JEWISH SUPPLEMENTARY RELIGIOUS & LEGAL TEXT
Tosefta means “supplement or addition. Tosefta serves as a supplement to the Mishnah and closely corresponds to the Mishnah, with the same divisions for orders “Sedarim” and tractates “masekhot.” It is mainly written in Hebrew, with some Aramaic. Tosefta offers additional aggadic and midrashic material, and it sometimes contradicts the Mishnah in the ruling of Jewish law, or in attributing in whose name a law was stated.
Alongside the Mishna and the Talmud grew a collection of texts dedicated to the explanation or interpretation of the Bible, known as the Midrash that contains interpretive traditions of the Sages from the times of the Tannaim. The word Midrash is derived from the root of the Hebrew verb darash (דָּרַשׁ), which means seek, resort to, seek with care, enquire. The Hebrew word for “sermon” is “d’rash” and Midrash actually is rabbinical material derived primarily from their sermons and compiled between 400 to 600AD but the midrashic form continues to the present day.
There are two types of Midrashi texts dedicated to both Halakhic (legal) and Aggadic (Preaching/explanatory) exposition. Halakhic Midrash was the ancient rabbinic method of Torah study that elucidated upon the traditionally received 613 Mitzvot, the commandments. Midrashim that seek to explain the non-legal portions of the Hebrew Bible are sometimes referred to as aggadah/ Haggadah. Midrash is actually best known for the Haggadah. With its parables, legends and creative insights, the Midrash tends to be more convenient to the average person than the Torah and Talmud.

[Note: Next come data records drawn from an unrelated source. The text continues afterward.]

Lemma configure_condition_spec d c ws w c' w' :
  ConfigureCondition issuer now d c ws w = (Ok c', w') → c'.1 = c.1 ∧ condition_ready d c'.
Proof.
  intros (c1 & w1 & E & H1)%bind_ok. apply annotate_token_spec in E as (Hk & _ & Ht & _).
  injection H1 as <- <-. by split.
Qed.
Lemma configure_conditions_spec d ix cs sts w cs' w' :
  configure_conditions issuer now d ix cs sts w = (Ok cs', w') →
  (fst <$> cs') = (fst <$> cs)
  ∧ (∀ i c c', cs !! i = Some c → cs' !! i = Some c' → condition_ready d c → condition_ready d c')
  ∧ (∀ ws i c', ws ∈ sts → ix !! WorkflowStep_Name ws = Some i → cs' !! i = Some c' →
     condition_ready d c').
Proof.
  revert cs w cs'. induction sts as [|ws sts IH]; intros cs w cs' Er.
  { injection Er as <- <-. split_and!; [done|congruence|]. by intros ws i c' ?%elem_of_nil. }
  cbn in Er. destruct (ix !! WorkflowStep_Name ws) as [i|] eqn:Ei; cbn in Er.
  2: { apply IH in Er as (Hk & Hp & Hs). split_and!; [done..|].
       intros ws' i c' [->|Hin]%elem_of_cons; [congruence|by apply Hs]. }
  destruct (cs !! i) as [c|] eqn:Ec; cbn in Er.
  2: { apply IH in Er as (Hk & Hp & Hs). split_and!; [done..|].
       intros ws' j c' [->|Hin]%elem_of_cons; [|by apply Hs]. intros Hj Hc'. exfalso.
       assert (j = i) as -> by congruence. assert (Hl : length cs' = length cs)
         by exact (eq_trans (eq_sym (length_fmap fst cs')) (eq_trans (f_equal length Hk) (length_fmap fst cs))).
       apply lookup_lt_Some in Hc'. apply lookup_ge_None in Ec. lia. }
  apply bind_ok in Er as (c1 & w1 & E & Er). apply configure_condition_spec in E as [Hk1 Hr1].
  apply IH in Er as (Hk & Hp & Hs).
  assert (Hi : i < length cs) by (by eapply lookup_lt_Some).
  split_and!.
  - etrans; [exact Hk|]. rewrite list_fmap_insert, Hk1. apply list_insert_id.
    rewrite list_lookup_fmap. exact (f_equal (fmap fst) Ec).
  - intros j x x' Hx Hx' Hr. destruct (decide (j = i)) as [->|Hne].
    + by apply (Hp i c1 x'); [apply list_lookup_insert_eq|..].
    + apply (Hp j x x'); [by rewrite list_lookup_insert_ne|done..].
  - intros ws' j x' [->|Hin]%elem_of_cons Hj Hx'; [|by eapply Hs].
    assert (j = i) as -> by congruence.
    by apply (Hp i c1 x'); [apply list_lookup_insert_eq|..].
Qed.
Lemma configure_conditions_agree ks v d ix cs sts :
  invariant (agrees ks v) (configure_conditions issuer now d ix cs sts).
Proof.
  revert cs. induction sts as [|ws sts IH]; intros cs; cbn; [apply invariant_ret|].
  destruct (ix !! _) as [i|]; cbn; [|apply IH]. destruct (cs !! i); cbn; [|apply IH].
  apply invariant_bind; [|intros; apply IH].
  apply invariant_bind; [apply annotate_token_agree|]. intros. apply invariant_ret.
Qed.
End configuring.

Another collection of Jewish writings is the Responsa, a huge selection almost thousands of volumes of answers to specific questions on Jewish law. They are a Jewish “common law” originating in laypersons queries to rabbis. If the Talmud is a law book, the Responsa is case law. Responsa, a Latin word plural of responsum means “answers.” Responsa compilation started in the Middle Ages and continue to the present day. Recent responsa have dealt with topics even as the kashering of dishwashers and cosmetic surgery etc
HALACHAH & HALAKHIC LITERATURE:
Halakhah refers to Jewish law and guides the day-to-day life of a Jew. The word halakha is derived from the Hebrew root halakh “to walk” or “to go or “the way to walk”. It refers to the collection of rabbinic legal texts and to the overall system of religious law. As Jews clergy continued to improve and revisit the rulings of the Talmud, the discussions grew so vast, detailed, and complicated that the average believer could not access practical guidance for day-to-day living. To remedy this, Rabbi Moses Maimonides (known as Rambam in the 12th century compiled what he called Mishneh Torah “Torah Review.” It is a 14-volume encyclopedic repository of Jewish law. The Mishneh Torah a Hebrew word מִשְׁנֵה תּוֹרָה which means Repetition of the Torah” is also subtitled Sefer Yad ha-Hazaka (ספר יד החזקה “Book of the Strong Hand.”
But other than Mishneh Torah there are other Halachic collections like:
Tur authored by Rabbi Jacob ben Asher in14th Century.
Shulchan Aruch written by Rabbi Joseph Karo in16th Century.
Mapah: Notes & Commentaries by Rabbi Moshe Isserles in16th Century.
Siddur is a Jewish prayer book, containing a set order of daily prayers. The word siddur comes from the Hebrew root ס־ד־ר meaning “order”. The Jewish prayers were comprised by the Anshe Knesset Hagedolah, “Men of the Great Assembly” also known as the Great Synagogue, a panel of 120 prophets, scribes, and saints holding the ultimate religious authority at the start of the second Temple Era. In addition to the Amidah (“Silent Prayer”) and other compositions, the Jewish prayers include sections of Scripture, notably the Shema and a selection of Psalms.